Application of IPSO-MCKD-IVMD-CAF in the compound fault diagnosis of rolling bearing

Abstract

The vibration signals of rolling bearings are mixed with a variety of noises and a variety of faults which are coupled to each other, and which make the fault frequencies interfere with each other. This in turn leads to difficulty of accurate extraction of the features of composite faults. Therefore, it is necessary not only to suppress the noise of vibration signals but also to separate and extract the features of compound faults. A compound fault feature extraction method based on improved particle swarm optimization (IPSO) algorithm optimized maximum correlation kurtosis deconvolution (MCKD), improved variational mode decomposition (IVMD) and cyclic autocorrelation function (CAF), named IPSO-MCKD-IVMD-CAF is proposed. Firstly, the parameters of MCKD are selected adaptively by the IPSO, and the original signal is pre-processed by the parameterized MCKD. Secondly, the IVMD is utilized to decompose the signal, several intrinsic mode functions (IMFs) are obtained, the kurtosis and correlation coefficients of each IMF component are calculated. Finally, appropriate IMF components are selected by kurtosis and correlation coefficient to be superimposed into the reconstructed signals, and the reconstructed signals are analyzed by CAF. The proposed method has been successfully applied in simulation and measured vibration signal analysis, and the features of compound faults can be separated and extracted with high accuracy. The IPSO algorithm shortens the optimization time, and the IVMD solves the parameter selection problem.
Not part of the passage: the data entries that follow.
Lemma spec_headers_incomplete_bound rl base used count hs s :
  spec_headers rl base used count hs s = Incomplete ->
  (N.of_nat used <= MAX_HEADER_BYTES)%N ->
  (N.of_nat (used + length s) <= MAX_HEADER_BYTES + MAX_BODY_BYTES)%N.
Proof.
  revert used count hs. induction s as [s IH] using list_length_ind; intros used count hs H Hu.
  rewrite spec_headers_eq in H. destruct (split_crlf s) as [[line rest]|] eqn:E.
  - destruct (exceeds (used + length line + 2) MAX_HEADER_BYTES) eqn:Hex; [done|].
    apply exceeds_false in Hex. pose proof (split_crlf_Some _ _ _ E) as Hs.
    assert (length s = length line + 2 + length rest) as -> by (subst s; rewrite !length_app; simpl; lia).
    destruct (bool_decide_reflect (line = [])) as [->|_].
    { unfold spec_body, spec_take in H. destruct (declared_length hs) eqn:Hd; [|done].
      destruct rl as [[m pa] v]. apply declared_length_bound in Hd.
      destruct (N.ltb_spec (N.of_nat (length rest)) a); [|done]. simpl in *. lia. }
    destruct (parse_header_line line) as [[name value]|]; [|done].
    destruct (exceeds (count + 1) MAX_HEADER_COUNT); [done|].
    apply IH in H; [lia|by eapply split_crlf_lt|lia].
  - destruct (exceeds (used + length s) MAX_HEADER_BYTES) eqn:Hex; [done|].
    apply exceeds_false in Hex. lia.
Qed.

Lemma spec_parse_incomplete_bound s :
  spec_parse s = Incomplete -> (N.of_nat (length s) <= buffer_bound)%N.
Proof.
  unfold spec_parse, buffer_bound. intros H. destruct (split_crlf s) as [[line rest]|] eqn:E.
  - destruct (exceeds (length line) MAX_REQUEST_LINE) eqn:Hex; [done|].
    apply exceeds_false in Hex. apply split_crlf_Some in E. subst s.
    rewrite !length_app; simpl. destruct (spec_request_line line); [|done].
    apply spec_headers_incomplete_bound in H; lia.
  - destruct (exceeds (length s) MAX_REQUEST_LINE) eqn:Hex; [done|].
    apply exceeds_false in Hex. lia.
Qed.

(** C3. Bounds: while the parser asks for more input, its buffer holds at most
    a request line, a header block and a body of the maximal sizes, whatever
    was sent and however it was cut. *)
Theorem parser_memory_bounded : forall chunks p rest,
  feed RequestParser_new chunks = Ret (p, Incomplete, rest) ->
  p.(buf) = concat chunks /\ (N.of_nat (length p.(buf)) <= buffer_bound)%N.
Proof.
  intros chunks p rest H.
  destruct (feed_Represents _ [] chunks Represents_new eq_refl)
    as (p' & st & rest' & fed & Hrun & Hch & Hst & Hpost).
  rewrite H in Hrun. injection Hrun as <- <- <-. simpl in *.
  destruct Hpost as [-> (_ & _ & Hb & _)]. rewrite app_nil_r in Hch. subst chunks.
  rewrite Hb. split; [done|]. by apply spec_parse_incomplete_bound.
Qed.

Lemma parser_memory_bounded_witness : exists p,
  feed RequestParser_new [B "GET / HT"; B "TP/1.1"] = Ret (p, Incomplete, []) /\
  p.(buf) = B "GET / HTTP/1.1" /\ (N.of_nat (length p.(buf)) <= buffer_bound)%N.
Proof.
  eexists. split; [vm_compute; reflexivity|].
  exact (parser_memory_bounded [B "GET / HT"; B "TP/1.1"] _ [] eq_refl).
Defined.

(** ** What a complete request guarantees *)

(** The guarantees of the header block and the body, from inside it. *)
Lemma spec_headers_complete rl base used count hs s r c :
  spec_headers rl base used count hs s = Complete r c ->
  (r.(req_method), r.(req_path), r.(req_version)) = rl /\
  (N.of_nat (length hs.(inner)) <= MAX_HEADER_COUNT -> count = length hs.(inner) ->
     N.of_nat (length r.(req_headers).(inner)) <= MAX_HEADER_COUNT)%N /\
  (Forall (fun kv => kv.1 <> []) hs.(inner) ->
     Forall (fun kv => kv.1 <> []) r.(req_headers).(inner)) /\
  declared_length r.(req_headers) = Ok (N.of_nat (length r.(req_body))) /\
  exists pre post, s = pre ++ r.(req_body) ++ post /\ c = base + used + length pre + length r.(req_body).
Proof.
  revert used count hs. induction s as [s IH] using list_length_ind; intros used count hs H.
  rewrite spec_headers_eq in H. destruct (split_crlf s) as [[line rest]|] eqn:E;
    [|by destruct (exceeds _ _)].
  pose proof (split_crlf_Some _ _ _ E) as Hs.
  destruct (exceeds _ _); [done|]. destruct (bool_decide_reflect (line = [])) as [->|_].
  { unfold spec_body, spec_take in H. destruct (declared_length hs) as [n|] eqn:Hd; [|done].
    destruct rl as [[m pa] v]. destruct (N.ltb_spec (N.of_nat (length rest)) n); [done|].
    simplify_eq/=. rewrite Hd, length_take, Nat.min_l, N2Nat.id by lia.
    split_and!; try done. exists CRLF, (drop (N.to_nat n) rest).
    rewrite take_drop. split; [done|]. simpl. lia. }
  destruct (parse_header_line line) as [[name value]|] eqn:Hp; [|done].
  destruct (exceeds (count + 1) MAX_HEADER_COUNT) eqn:Hex; [done|].
  apply exceeds_false in Hex. apply IH in H as (Hrl & Hcnt & Hnm & Hd & pre & post & Hrest & Hc);
    [|by eapply split_crlf_lt].
  split_and!; [done| | |done|].
  - intros Hle ->. apply Hcnt; simpl; rewrite length_app; simpl; lia.
  - intros Hf. apply Hnm; simpl. apply Forall_app. split; [done|]. apply Forall_singleton.
    by apply parse_header_line_name in Hp.
  - exists (line ++ CRLF ++ pre), post. rewrite Hs, Hrest, !length_app, <-!app_assoc. split; [done|].
    simpl. lia.
Qed.

Lemma spec_request_line_Ok line m pa v :
  spec_request_line line = Ok (m, pa, v) -> pa <> [] /\ utf8_valid pa = true.
Proof.
  unfold spec_request_line, from_utf8. intros H. repeat case_match; simplify_eq/=.
  match goal with H : _ && _ && _ = true |- _ =>
    apply andb_true_iff in H as [[_ H]%andb_true_iff _] end.
  split; [|done]. by eapply bool_decide_eq_true.
Qed.

(** C4. Type: a request the parser completes, from whatever input, has a
    non-empty UTF-8 path, at most [MAX_HEADER_COUNT] named header fields, and
    as body the last bytes of the [consumed] prefix, as many as its
    Content-Length says (0 without one), at most [MAX_BODY_BYTES]. *)
Theorem complete_request_well_formed : forall chunks p r c rest,
  feed RequestParser_new chunks = Ret (p, Complete r c, rest) ->
  r.(req_path) <> [] /\ utf8_valid r.(req_path) = true /\
  (N.of_nat (length r.(req_headers).(inner)) <= MAX_HEADER_COUNT)%N /\
  Forall (fun kv => kv.1 <> []) r.(req_headers).(inner) /\
  N.of_nat (length r.(req_body)) = Request_content_length r /\
  (N.of_nat (length r.(req_body)) <= MAX_BODY_BYTES)%N /\
  exists head post, concat chunks = head ++ r.(req_body) ++ post /\
    c = length (head ++ r.(req_body)).
Proof.
  intros chunks p r c rest H.
  destruct (feed_Represents _ [] chunks Represents_new eq_refl)
    as (p' & st & rest' & fed & Hrun & Hch & Hst & _).
  rewrite H in Hrun. injection Hrun as <- <- <-. simpl in Hst. symmetry in Hst.
  unfold spec_parse in Hst. destruct (split_crlf (concat fed)) as [[line body]|] eqn:E;
    [|by destruct (exceeds _ _)].
  destruct (exceeds _ _); [done|]. destruct (spec_request_line line) as [[[m pa] v]|] eqn:Hrl; [|done].
  apply spec_headers_complete in Hst as (Heq & Hcnt & Hnm & Hd & pre & post & Hb & Hc).
  injection Heq as <- <- <-. apply spec_request_line_Ok in Hrl as [Hne Hu].
  split_and!; [done|done|by apply Hcnt|by apply Hnm| | |].
  - unfold Request_content_length, declared_length in *.
    destruct (Headers_get _ _) as [w|]; [|by simplify_eq/=].
    simpl. destruct (parse_usize (trim w)); [|done]. by destruct (_ <? _)%N; simplify_eq.
  - by apply declared_length_bound in Hd.
  - exists (line ++ CRLF ++ pre), (post ++ concat rest).
    apply split_crlf_Some in E. rewrite Hch, concat_app, E, Hb, <-!app_assoc. split; [done|].
    rewrite !length_app; simpl. lia.
Qed.

Lemma complete_request_well_formed_witness :
  let raw := B "GET /a HTTP/1.1" ++ CRLF ++ B "Content-Length: 5" ++ CRLF ++ CRLF ++ B "helloGET" in
  exists p r c, feed RequestParser_new [raw] = Ret (p, Complete r c, []) /\
    r.(req_body) = B "hello" /\ N.of_nat (length r.(req_body)) = Request_content_length r.
Proof.
  intros raw. eexists _, _, _. split; [vm_compute; reflexivity|]. split; [done|].
  eapply (complete_request_well_formed [raw]). vm_compute. reflexivity.
Defined.

(** ** Pipelining *)

(** Round trip across requests: after a complete request, [reset] and any
    further input [b] behave as a fresh parser given the unconsumed bytes
    followed by [b]; no byte of a pipelined request is lost or read twice. *)
Theorem pipelined_bytes_kept : forall chunks p r c rest b,
  feed RequestParser_new chunks = Ret (p, Complete r c, rest) ->
  exists fed, chunks = fed ++ rest /\ c <= length (concat fed) /\
    push (reset p) b = push RequestParser_new (drop c (concat fed) ++ b).
Proof.
  intros chunks p r c rest b H.
  destruct (feed_Represents _ [] chunks Represents_new eq_refl)
    as (p' & st & rest' & fed & Hrun & Hch & _ & Hpost).
  rewrite H in Hrun. injection Hrun as <- <- <-. destruct Hpost as (_ & Hle & Hr).
  exists fed. split_and!; [done|done|]. by rewrite Hr.
Qed.

Lemma pipelined_bytes_kept_witness :
  let raw := B "GET /a HTTP/1.1" ++ CRLF ++ CRLF ++ B "GET /b HTTP/1.1" ++ CRLF ++ CRLF in
  exists p r c, feed RequestParser_new [raw] = Ret (p, Complete r c, []) /\
    exists fed, [raw] = fed ++ [] /\ c <= length (concat fed) /\
      push (reset p) [] = push RequestParser_new (drop c (concat fed) ++ []).
Proof.
  intros raw. eexists _, _, _. split; [vm_compute; reflexivity|].
  eapply (pipelined_bytes_kept [raw]). vm_compute. reflexivity.
Defined.

(** ** Printing and parsing back *)

Definition Version_render (v : Version) : bytes :=
  match v with Http10 => B "HTTP/1.0" | Http11 => B "HTTP/1.1" end.

Definition request_line (tok : bytes) (r : Request) : bytes :=
  tok ++ [SP] ++ r.(req_path) ++ [SP] ++ Version_render r.(req_version).

(** The request on the wire, with method token [tok]. *)
Definition render_request (tok : bytes) (r : Request) : bytes :=
  request_line tok r ++ CRLF ++ render_fields r.(req_headers).(inner) ++ CRLF ++ r.(req_body).

Definition no_byte (x : byte) (s : bytes) : bool := forallb (fun b => negb (Byte.eqb b x)) s.

(** A field that survives the line split, the colon split and the trims. *)
Definition plain_field (kv : bytes * bytes) : bool :=
  let '(k, v) := kv in
  bool_decide (k <> []) && no_byte x3a k && no_cr k && utf8_valid k && bool_decide (trim k = k) &&
  no_cr v && utf8_valid v && bool_decide (trim v = v).

(** A request that fits in a request's syntax and in the limits. *)
Definition printable (tok : bytes) (r : Request) : bool :=
  bool_decide (Method_parse tok = r.(req_method)) &&
  bool_decide (tok <> []) && no_byte SP tok && no_cr tok &&
  bool_decide (r.(req_path) <> []) && no_byte SP r.(req_path) && no_cr r.(req_path) &&
  utf8_valid r.(req_path) &&
  forallb plain_field r.(req_headers).(inner) &&
  negb (exceeds (length (request_line tok r)) MAX_REQUEST_LINE) &&
  negb (exceeds (length (render_fields r.(req_headers).(inner)) + 2) MAX_HEADER_BYTES) &&
  negb (exceeds (length r.(req_headers).(inner)) MAX_HEADER_COUNT) &&
  match declared_length r.(req_headers) with
  | Ok n => (n =? N.of_nat (length r.(req_body)))%N
  | Err _ => false
  end.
The analysis results of simulation case and measured data show the advantages of the proposed method IPSO-MCKD-IVMD-CAF. Compared to existing methods, the proposed method not only increases the accuracy of compound fault feature extraction, but also has a very good performance on the separation and extraction of compound fault features. More importantly, the improved algorithm reduces the computational complexity.